The Warmth of An Intangible Voyage

by Delphine Fumar

That Eclectic
2 min readNov 29, 2021

--

An accent? After all, do I have any?
Why such a privilege?
What if I said that your English solfege
Remains to us Francophones the strongest one?
That we think, from Finland to Sierra Leone,
“You do not speak like everybody”,
And that, according to you, Native,
Having an accent is, for us, a mere perspective.

Well no, I should now stop pretending,
For those forcefully deprived of an accent,
I blame History and inside I keep bleeding,
For those dispossessed from their own pigment,
To colour the discourses they’d be speaking.
Travelling with my French accent from Reunion,
It’s a piece of its cirques or its volcano I am packing,
When far away from home, my faithful companion.
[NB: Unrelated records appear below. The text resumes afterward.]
(** Handles refer to sources that exist, the reader table refers to
    handles that exist, and it accounts for every active read
    registration. *)
Record registry_ok (s : loop) : Prop := {
  reg_sources : forall h hd src r, handles s !! h = Some hd ->
    h_class hd = GLibHandle src r -> (src < length (sources s))%nat;
  reg_table : forall fd h, _readers s !! fd = Some h ->
    (h < length (handles s))%nat;
  reg_active : forall fd h, active_reader s fd h = true ->
    _readers s !! fd = Some h
}.

Definition same_core (s s' : loop) : Prop :=
  handles s' = handles s /\ sources s' = sources s /\
  _ready s' = _ready s /\ _readers s' = _readers s.

Definition same_flags (hd hd' : handle) : Prop :=
  h_class hd' = h_class hd /\ h_cancelled hd' = h_cancelled hd.

(** The invariant of the reader registry and of the ready queue. *)
Definition wf (s : loop) : Prop := registry_ok s /\ ready_valid s.

Definition not_read_watch (kind : source_kind) : Prop :=
  forall fd, kind <> UnixFd fd IO_IN.

(** New handles that are no read registration: of another class, or with a
    new source that is no read watch. *)
Definition fresh_handle (s : loop) (news : list source) (hd : handle) : Prop :=
  match h_class hd with
  | GLibHandle src _ =>
      exists x, news !! (src - length (sources s))%nat = Some x /\
        (length (sources s) <= src)%nat /\ not_read_watch (src_kind x)
  | _ => True
  end.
I decided not to blush anymore with my beautiful lisp,
For us adventurers, an accent is an invisible baggage.
Even when you laugh and call it inappropriate or crisp,
My accent is my country speaking in every message.
It smells like spices, sugarcanes and Bourbon Vanilla.
Now you can hear the waves of my insular language,
Punctuated by the footsteps of slaves on Maloya,
And catch the warmth of an intangible voyage.

Listen, Native English speaker, how I set the decor.
Every word from my mouth turns into a summer melody,
Awakening your curiosity like your papillae around a new flavour.
You are ready to taste tolerance and sing along with me,
Your proper English is merely a political metaphor
To stain your human desire for sociability and bravery.
From Shakespeare to Kanye, who is your best ambassador?
It’s you and me engaging beyond this historical duplicity.

An accent? After all, do we have any?
To whom belongs such a privilege?
What if I said that this linguistic manege
Remains the dogma for the old-fashioned?
That we affirm, from a single voice reunited,
“We speak the language of humanity”,
And that, according to the Prescriptivist,
Having an accent is, for us, a colourful twist.